The combination of more filler and Microfibrillated Cellulose increases the opacity of the white ply, making this cover the dark base much better. Instead of making a Whiter Top Liner, it is generally more attractive to reach the specified brightness at much lower basis weight. Increasing the use of filler and reducing the basis weight is an attractive combination for manufacturers of WTL as the white ply is typically much higher in cost and usually weaker than the brown/grey base. By moving weight from the expensive and relatively weak white layer to the lower cost and higher strength base liner, it is possible to make a better and cheaper product.
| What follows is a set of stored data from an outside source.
(** C3: a selected plan partitions the model: two stages on two distinct workers,
    every layer owned by exactly one of them, the first stage owning the token
    embedding and the last one the final norm, the head and sampling. *)
Theorem plan_partitions_layers manifest a b links workload settings pb report plan :
  create_plan manifest [a; b] links workload settings pb = Ok report ->
  pr_plan report = Some plan ->
  exists s0 s1, dp_stages plan = [s0; s1] /\
    (sa_worker_id s0 = wp_worker_id a /\ sa_worker_id s1 = wp_worker_id b \/
     sa_worker_id s0 = wp_worker_id b /\ sa_worker_id s1 = wp_worker_id a) /\
    sa_worker_id s0 <> sa_worker_id s1 /\
    (forall i, (0 <= i < mc_num_layers (mm_config manifest))%Z <->
       ((sa_layer_start s0 <= i < sa_layer_end s0) \/ (sa_layer_start s1 <= i < sa_layer_end s1))%Z) /\
    (forall i, ~ ((sa_layer_start s0 <= i < sa_layer_end s0)
                  /\ (sa_layer_start s1 <= i < sa_layer_end s1))%Z) /\
    (sa_layer_start s0 < sa_layer_end s0)%Z /\ (sa_layer_start s1 < sa_layer_end s1)%Z /\
    (sa_owns_token_embedding s0, sa_owns_token_embedding s1) = (true, false) /\
    (sa_owns_final_norm s0, sa_owns_final_norm s1) = (false, true) /\
    (sa_owns_lm_head s0, sa_owns_lm_head s1) = (false, true) /\
    (sa_owns_sampling s0, sa_owns_sampling s1) = (false, true) /\
    dp_split_layer plan = sa_layer_end s0.
Proof.
  intros E Hp. apply create_plan_ok in E as (a' & b' & raw & [= <- <-] & Hne & Hraw & Hc & Hsel).
  unfold report_selects in Hsel. destruct (feasible_sorted raw); [naive_solver|].
  destruct Hsel as (selected & plan' & Hin & _ & _ & Hp' & Hplan). rewrite Hp in Hp'. injection Hp' as <-.
  apply list_elem_of_fmap in Hin as (c0 & -> & Hin).
  apply (raw_candidate_split _ _ _ _ _ _ _ _ _ Hraw) in Hin as [Hsplit Hw].
  apply deployment_plan_spec in Hplan as (_ & _ & Hdp & Hst & _).
  rewrite Hst. eexists _, _. split; [done|]. simpl in *. split; [done|].
  split; [destruct Hw as [[-> ->]|[-> ->]]; congruence|]. split_and!; try done; lia.
Qed.

Lemma deployment_plan_total `{!HashLaws} manifest workload settings pb selected :
  is_ok (validate_PlannerSettings settings) = true ->
  (ps_mode settings = MEASURED -> exists b, pb = Some b /\ is_digest (bundle_digest b) = true) ->
  (1 <= pc_split_layer selected < mc_num_layers (mm_config manifest))%Z ->
  pc_stage_zero_worker_id selected <> pc_final_stage_worker_id selected ->
  is_ok (deployment_plan manifest workload settings pb selected) = true.
Proof.
  intros [s' Hv]%is_ok_spec Hm Hs Hw. unfold validate_PlannerSettings in Hv. inv_ok.
  apply is_ok_spec. unfold deployment_plan. cbn [assignments_for].
  set (s0 := Build_StageAssignment 0 _ _ _ _ _ _ _). set (s1 := Build_StageAssignment 1 _ _ _ _ _ _ _).
  assert (Hst : forallb StageAssignment_fields [s0; s1] = true).
  { apply forallb_Forall. unfold StageAssignment_fields, NonNegativeInt, PositiveInt.
    repeat constructor; simpl; rewrite ?andb_true_iff, ?Z.leb_le, ?Z.ltb_lt; lia. }
  rewrite Hst. eexists. apply (validate_plan_intro _ s0 s1); [|..|done| |done].
  - unfold DeploymentPlan_fields. cbn [dp_stages]. rewrite Hst. unfold NonNegativeInt. simpl.
    by rewrite (proj2 (Z.leb_le _ _)) by lia.
  - unfold precision_agrees, validate_precision in *. simpl. destruct (ps_weight_dtype s'); inv_ok.
    + bool_to_prop. done.
    + by destruct (ps_mode s').
  - unfold identities_agree. simpl. destruct (ps_mode s'); [done..|].
    destruct (Hm eq_refl) as (b & -> & Hb). split; [destruct (ps_weight_dtype s'); eauto|].
    eexists _, _. split_and!; [done..|apply sha256_hex_digest|done].
  - unfold partition_stages. simpl. unfold s0, s1, pyeqb. simpl.
    rewrite !(proj2 (Z.leb_gt _ _)) by lia. rewrite (proj2 (Z.eqb_eq _ _)) by done.
    unfold pyeqb. simpl.
    rewrite (proj2 (String.eqb_neq _ _)) by done. done.
Qed.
FiberLean Technologies explored the basics of this application on a pilot machine a few years ago already. This trial focused on a model white layer produced as a single ply sheet. By varying filler loading, Microfibrillated Cellulose addition and basis weight it was possible to arrive at very similar absolute tensile strength and opacity with substantially different formulations.

We started out with a mill reference formulation with all HW pulp and 8% filler. To reach the targeted 1,5 kN/m of tensile strength and 84% opacity, this paper needed to be made at 63 g/m2. When adding 2% MFC and increasing filler loading to 17%, it was possible to reduce basis weight to 53 g/m2 and still maintain the same strength and opacity. Pushing further, we went to 4% MFC and 21% filler loading. Now it was possible to reach the same quality at only 48 g/m2.

The combined effect of reducing basis weight and increasing filler loading meant that the white pulp need was reduced from 58 g/m2 to a mere 38 g/m2, and this includes white pulp being used to make Microfibrillated Cellulose. Quite a substantial reduction in white pulp is needed to make the same quality.

With this “double whammy effect” it is not difficult to justify the cost of converting a small side stream of the white pulp to Microfibrillated Cellulose. In fact, economically it is very attractive and we expect this application to grow rapidly.